Records
(** Giving up one reference to a file. *)
Lemma file_ops R I m lc s w sw : fsy R I m lc s → fs_vn s !! w = Some sw → sv_ino sw ≠ ROOT → vn_ops sw = sfs_fileops.
Proof.
  intros H Hw Hne. destruct (inv_loaded _ _ _ _ (fy_inv _ _ _ _ _ H) w sw Hw) as (HI & _ & _ & Hops).
  destruct (fy_files _ _ _ _ _ H _ _ HI Hne (inode_is_loaded cur _ _ _ Hw)) as [Hty _].
  unfold ops_ok in Hops. destruct (vn_ops sw); [done|]. rewrite Hty in Hops. done.
Qed.
Lemma fsy_dereferenced R I m lc s s' w sw :
  fsy R I m lc s → fs_vn s !! w = Some sw → sv_ino sw ≠ ROOT → (lc (sv_ino sw) = 0 → ∀ name, m !! name ≠ Some (sv_ino sw)) →
  dereferenced cur R I w sw s s' →
  ∃ I', fsy R I' m lc s' ∧ kept I' s s' ∧ fs_depth s' = fs_depth s ∧
    handles s' = release w (handles s) ∧ (I' = I → full s → full s') ∧
    I' = if decide (lc (sv_ino sw) = 0 ∧ vn_refcount sw = 1) then I ∖ {[sv_ino sw]} else I.
Proof.
  intros H Hw Hne Hno Hcases. pose proof (fy_inv _ _ _ _ _ H) as Hinv. destruct (inv_loaded _ _ _ _ Hinv w sw Hw) as (HI & Hr & _ & _).
  destruct (fy_files _ _ _ _ _ H _ _ HI Hne (inode_is_loaded cur _ _ _ Hw)) as [Hty Hlc].
  assert (Hfull : quiet I s s' → full s → full s') by (intros [_ _ _ q4 q5 _]; unfold full, nblocks; by rewrite q4, q5).
  assert (Hh : handles s !! w = Some (hd sw)) by (unfold handles; by rewrite lookup_fmap, Hw).
  assert (Hrel : release w (handles s) = if vn_refcount sw =? 1 then delete w (handles s) else <[w := hd (set_refcount (vn_refcount sw - 1) sw)]> (handles s)).
  { unfold release. by rewrite Hh. }
  destruct Hcases as [(H1 & Hvn & Q & Hinv')|[(H1 & Hvn & Hl & Q & Hinv')|(H1 & Hvn & Hl & O & Hinv')]].
  - exists I. rewrite decide_False by lia. split; [|split; [by apply quiet_kept|split; [apply Q|split; [|split; [intros _; by apply Hfull|done]]]]].
    + apply (fsy_quiet R I m lc s); try done. intros j Hj HjR Hu. left. intros x sx Hx. destruct (decide (x = w)) as [->|Hxw].
      * assert (sx = sw) as -> by congruence. apply (Hu w (set_refcount (vn_refcount sw - 1) sw)). rewrite Hvn. apply lookup_insert_eq.
      * apply (Hu x). rewrite Hvn. by rewrite lookup_insert_ne.
    + rewrite Hrel, (proj2 (Z.eqb_neq _ _)) by lia. unfold handles. by rewrite Hvn, fmap_insert.
  - exists I. rewrite decide_False by (rewrite <- Hlc; tauto). split; [|split; [by apply quiet_kept|split; [apply Q|split; [|split; [intros _; by apply Hfull|done]]]]].
    + apply (fsy_quiet R I m lc s); try done. intros j Hj HjR Hu. destruct (decide (j = sv_ino sw)) as [->|Hj2]; [right; congruence|left].
      intros x sx Hx E2. apply (Hu x sx); [|done]. rewrite Hvn, lookup_delete_ne; [done|]. intros <-. congruence.
    + rewrite Hrel, H1. unfold handles. by rewrite Hvn, fmap_delete.
  - exists (I ∖ {[sv_ino sw]}). rewrite decide_True by (rewrite <- Hlc; done).
    split; [eapply fsy_erase; try done; apply Hno; congruence|]. split; [by apply others_kept|]. split; [apply O|].
    split; [|split; [intros EI; rewrite <- EI in HI; by apply elem_of_difference in HI as [_ []%not_elem_of_singleton]|done]].
    rewrite Hrel, H1. unfold handles. by rewrite Hvn, fmap_delete.
Qed.

Lemma fsy_decref R I m lc s w sw :
  fsy R I m lc s → fs_vn s !! w = Some sw → sv_ino sw ≠ ROOT → (vn_refcount sw = 1 → vn_opencount sw = 0) →
  (lc (sv_ino sw) = 0 → ∀ name, m !! name ≠ Some (sv_ino sw)) →
  ∃ s' I', vnode_decref w s = Done (tt, s') ∧ fsy R I' m lc s' ∧ kept I' s s' ∧ fs_depth s' = fs_depth s ∧
    handles s' = release w (handles s) ∧ (I' = I → full s → full s') ∧
    I' = if decide (lc (sv_ino sw) = 0 ∧ vn_refcount sw = 1) then I ∖ {[sv_ino sw]} else I.
Proof.
  intros H Hw Hne Hop Hno. destruct (decref_ok cur R I w s sw (fy_inv _ _ _ _ _ H) Hw) as (s' & E & Hcases).
  { intros Hr1. split; [by apply Hop|]. intros _. by eapply file_ops. }
  destruct (fsy_dereferenced R I m lc s s' w sw H Hw Hne Hno Hcases) as [I' HI']. by exists s', I'.
Qed.
End Ops.
(* ===== verification/SfsNames.v ===== *)
(** * SFS: the directory operations

    What looking up, creating, linking and removing a name do to the names, the
    files and the vnodes of the file system. *)

From stdpp Require Import base numbers list gmap sets.
From Stdlib Require Import ZArith Lia.
From S2P Require Import Prelude CString Bitmap Uio Device SfsDisk Sfs SfsBlocks SfsFile SfsIo SfsDir SfsInv SfsVnode SfsTrunc SfsReclaim SfsOps.

Open Scope Z_scope.
Open Scope kernel_scope.

Section Names.
Context (cur : option nat) {D : Type} {DV : Device D} {BD : BlockDevice cur D}.
Abbreviation fs := (@sfs_fs D).
Abbreviation quiet := (quiet cur).
Abbreviation fsy := (fsy cur).
Abbreviation kept := (kept cur).
Abbreviation named := (named cur).
Implicit Types (s : fs) (sv : sfs_vnode) (v w : nat) (ino j : Z) (i : sfs_inode) (R I : gset Z) (m : gmap (list Z) Z) (lc : Z → Z) (name : list Z).
Abbreviation ROOT := SFS_ROOT_LOCATION.

Lemma takew_length (P : Z → bool) l n c : l !! n = Some c → P c = true → (length (takew P l) ≤ n)%nat.
Proof.
  revert n. induction l as [|x l IH]; intros [|n] Hl Hc; try done; cbn in *.
  - simplify_eq. by rewrite Hc.
  - destruct (P x); cbn; [lia|]. specialize (IH n Hl Hc). lia.
Qed.
Lemma takew_le (P : Z → bool) l : (length (takew P l) ≤ length l)%nat.
Proof. induction l as [|x l IH]; cbn; [done|]. destruct (P x); cbn; lia. Qed.
Lemma name_str_short l : (length (name_str l) < 60)%nat.
Proof.
  unfold name_str. destruct (decide (59 < length l)%nat).
  - pose proof (takew_length (λ c, c =? 0) (<[59%nat := 0]> l) 59 0). rewrite list_lookup_insert_eq in H by done. specialize (H eq_refl eq_refl). lia.
  - pose proof (takew_le (λ c, c =? 0) (<[59%nat := 0]> l)). rewrite length_insert in H. lia.
Qed.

Task brief
Reproduce the records above in full, without altering a single character.

The completed task
(** Giving up one reference to a file. *)
Lemma file_ops R I m lc s w sw : fsy R I m lc s → fs_vn s !! w = Some sw → sv_ino sw ≠ ROOT → vn_ops sw = sfs_fileops.
Proof.
  intros H Hw Hne. destruct (inv_loaded _ _ _ _ (fy_inv _ _ _ _ _ H) w sw Hw) as (HI & _ & _ & Hops).
  destruct (fy_files _ _ _ _ _ H _ _ HI Hne (inode_is_loaded cur _ _ _ Hw)) as [Hty _].
  unfold ops_ok in Hops. destruct (vn_ops sw); [done|]. rewrite Hty in Hops. done.
Qed.
Lemma fsy_dereferenced R I m lc s s' w sw :
  fsy R I m lc s → fs_vn s !! w = Some sw → sv_ino sw ≠ ROOT → (lc (sv_ino sw) = 0 → ∀ name, m !! name ≠ Some (sv_ino sw)) →
  dereferenced cur R I w sw s s' →
  ∃ I', fsy R I' m lc s' ∧ kept I' s s' ∧ fs_depth s' = fs_depth s ∧
    handles s' = release w (handles s) ∧ (I' = I → full s → full s') ∧
    I' = if decide (lc (sv_ino sw) = 0 ∧ vn_refcount sw = 1) then I ∖ {[sv_ino sw]} else I.
Proof.
  intros H Hw Hne Hno Hcases. pose proof (fy_inv _ _ _ _ _ H) as Hinv. destruct (inv_loaded _ _ _ _ Hinv w sw Hw) as (HI & Hr & _ & _).
  destruct (fy_files _ _ _ _ _ H _ _ HI Hne (inode_is_loaded cur _ _ _ Hw)) as [Hty Hlc].
  assert (Hfull : quiet I s s' → full s → full s') by (intros [_ _ _ q4 q5 _]; unfold full, nblocks; by rewrite q4, q5).
  assert (Hh : handles s !! w = Some (hd sw)) by (unfold handles; by rewrite lookup_fmap, Hw).
  assert (Hrel : release w (handles s) = if vn_refcount sw =? 1 then delete w (handles s) else <[w := hd (set_refcount (vn_refcount sw - 1) sw)]> (handles s)).
  { unfold release. by rewrite Hh. }
  destruct Hcases as [(H1 & Hvn & Q & Hinv')|[(H1 & Hvn & Hl & Q & Hinv')|(H1 & Hvn & Hl & O & Hinv')]].
  - exists I. rewrite decide_False by lia. split; [|split; [by apply quiet_kept|split; [apply Q|split; [|split; [intros _; by apply Hfull|done]]]]].
    + apply (fsy_quiet R I m lc s); try done. intros j Hj HjR Hu. left. intros x sx Hx. destruct (decide (x = w)) as [->|Hxw].
      * assert (sx = sw) as -> by congruence. apply (Hu w (set_refcount (vn_refcount sw - 1) sw)). rewrite Hvn. apply lookup_insert_eq.
      * apply (Hu x). rewrite Hvn. by rewrite lookup_insert_ne.
    + rewrite Hrel, (proj2 (Z.eqb_neq _ _)) by lia. unfold handles. by rewrite Hvn, fmap_insert.
  - exists I. rewrite decide_False by (rewrite <- Hlc; tauto). split; [|split; [by apply quiet_kept|split; [apply Q|split; [|split; [intros _; by apply Hfull|done]]]]].
    + apply (fsy_quiet R I m lc s); try done. intros j Hj HjR Hu. destruct (decide (j = sv_ino sw)) as [->|Hj2]; [right; congruence|left].
      intros x sx Hx E2. apply (Hu x sx); [|done]. rewrite Hvn, lookup_delete_ne; [done|]. intros <-. congruence.
    + rewrite Hrel, H1. unfold handles. by rewrite Hvn, fmap_delete.
  - exists (I ∖ {[sv_ino sw]}). rewrite decide_True by (rewrite <- Hlc; done).
    split; [eapply fsy_erase; try done; apply Hno; congruence|]. split; [by apply others_kept|]. split; [apply O|].
    split; [|split; [intros EI; rewrite <- EI in HI; by apply elem_of_difference in HI as [_ []%not_elem_of_singleton]|done]].
    rewrite Hrel, H1. unfold handles. by rewrite Hvn, fmap_delete.
Qed.

Lemma fsy_decref R I m lc s w sw :
  fsy R I m lc s → fs_vn s !! w = Some sw → sv_ino sw ≠ ROOT → (vn_refcount sw = 1 → vn_opencount sw = 0) →
  (lc (sv_ino sw) = 0 → ∀ name, m !! name ≠ Some (sv_ino sw)) →
  ∃ s' I', vnode_decref w s = Done (tt, s') ∧ fsy R I' m lc s' ∧ kept I' s s' ∧ fs_depth s' = fs_depth s ∧
    handles s' = release w (handles s) ∧ (I' = I → full s → full s') ∧
    I' = if decide (lc (sv_ino sw) = 0 ∧ vn_refcount sw = 1) then I ∖ {[sv_ino sw]} else I.
Proof.
  intros H Hw Hne Hop Hno. destruct (decref_ok cur R I w s sw (fy_inv _ _ _ _ _ H) Hw) as (s' & E & Hcases).
  { intros Hr1. split; [by apply Hop|]. intros _. by eapply file_ops. }
  destruct (fsy_dereferenced R I m lc s s' w sw H Hw Hne Hno Hcases) as [I' HI']. by exists s', I'.
Qed.
End Ops.
(* ===== verification/SfsNames.v ===== *)
(** * SFS: the directory operations

    What looking up, creating, linking and removing a name do to the names, the
    files and the vnodes of the file system. *)

From stdpp Require Import base numbers list gmap sets.
From Stdlib Require Import ZArith Lia.
From S2P Require Import Prelude CString Bitmap Uio Device SfsDisk Sfs SfsBlocks SfsFile SfsIo SfsDir SfsInv SfsVnode SfsTrunc SfsReclaim SfsOps.

Open Scope Z_scope.
Open Scope kernel_scope.

Section Names.
Context (cur : option nat) {D : Type} {DV : Device D} {BD : BlockDevice cur D}.
Abbreviation fs := (@sfs_fs D).
Abbreviation quiet := (quiet cur).
Abbreviation fsy := (fsy cur).
Abbreviation kept := (kept cur).
Abbreviation named := (named cur).
Implicit Types (s : fs) (sv : sfs_vnode) (v w : nat) (ino j : Z) (i : sfs_inode) (R I : gset Z) (m : gmap (list Z) Z) (lc : Z → Z) (name : list Z).
Abbreviation ROOT := SFS_ROOT_LOCATION.

Lemma takew_length (P : Z → bool) l n c : l !! n = Some c → P c = true → (length (takew P l) ≤ n)%nat.
Proof.
  revert n. induction l as [|x l IH]; intros [|n] Hl Hc; try done; cbn in *.
  - simplify_eq. by rewrite Hc.
  - destruct (P x); cbn; [lia|]. specialize (IH n Hl Hc). lia.
Qed.
Lemma takew_le (P : Z → bool) l : (length (takew P l) ≤ length l)%nat.
Proof. induction l as [|x l IH]; cbn; [done|]. destruct (P x); cbn; lia. Qed.
Lemma name_str_short l : (length (name_str l) < 60)%nat.
Proof.
  unfold name_str. destruct (decide (59 < length l)%nat).
  - pose proof (takew_length (λ c, c =? 0) (<[59%nat := 0]> l) 59 0). rewrite list_lookup_insert_eq in H by done. specialize (H eq_refl eq_refl). lia.
  - pose proof (takew_le (λ c, c =? 0) (<[59%nat := 0]> l)). rewrite length_insert in H. lia.
Qed.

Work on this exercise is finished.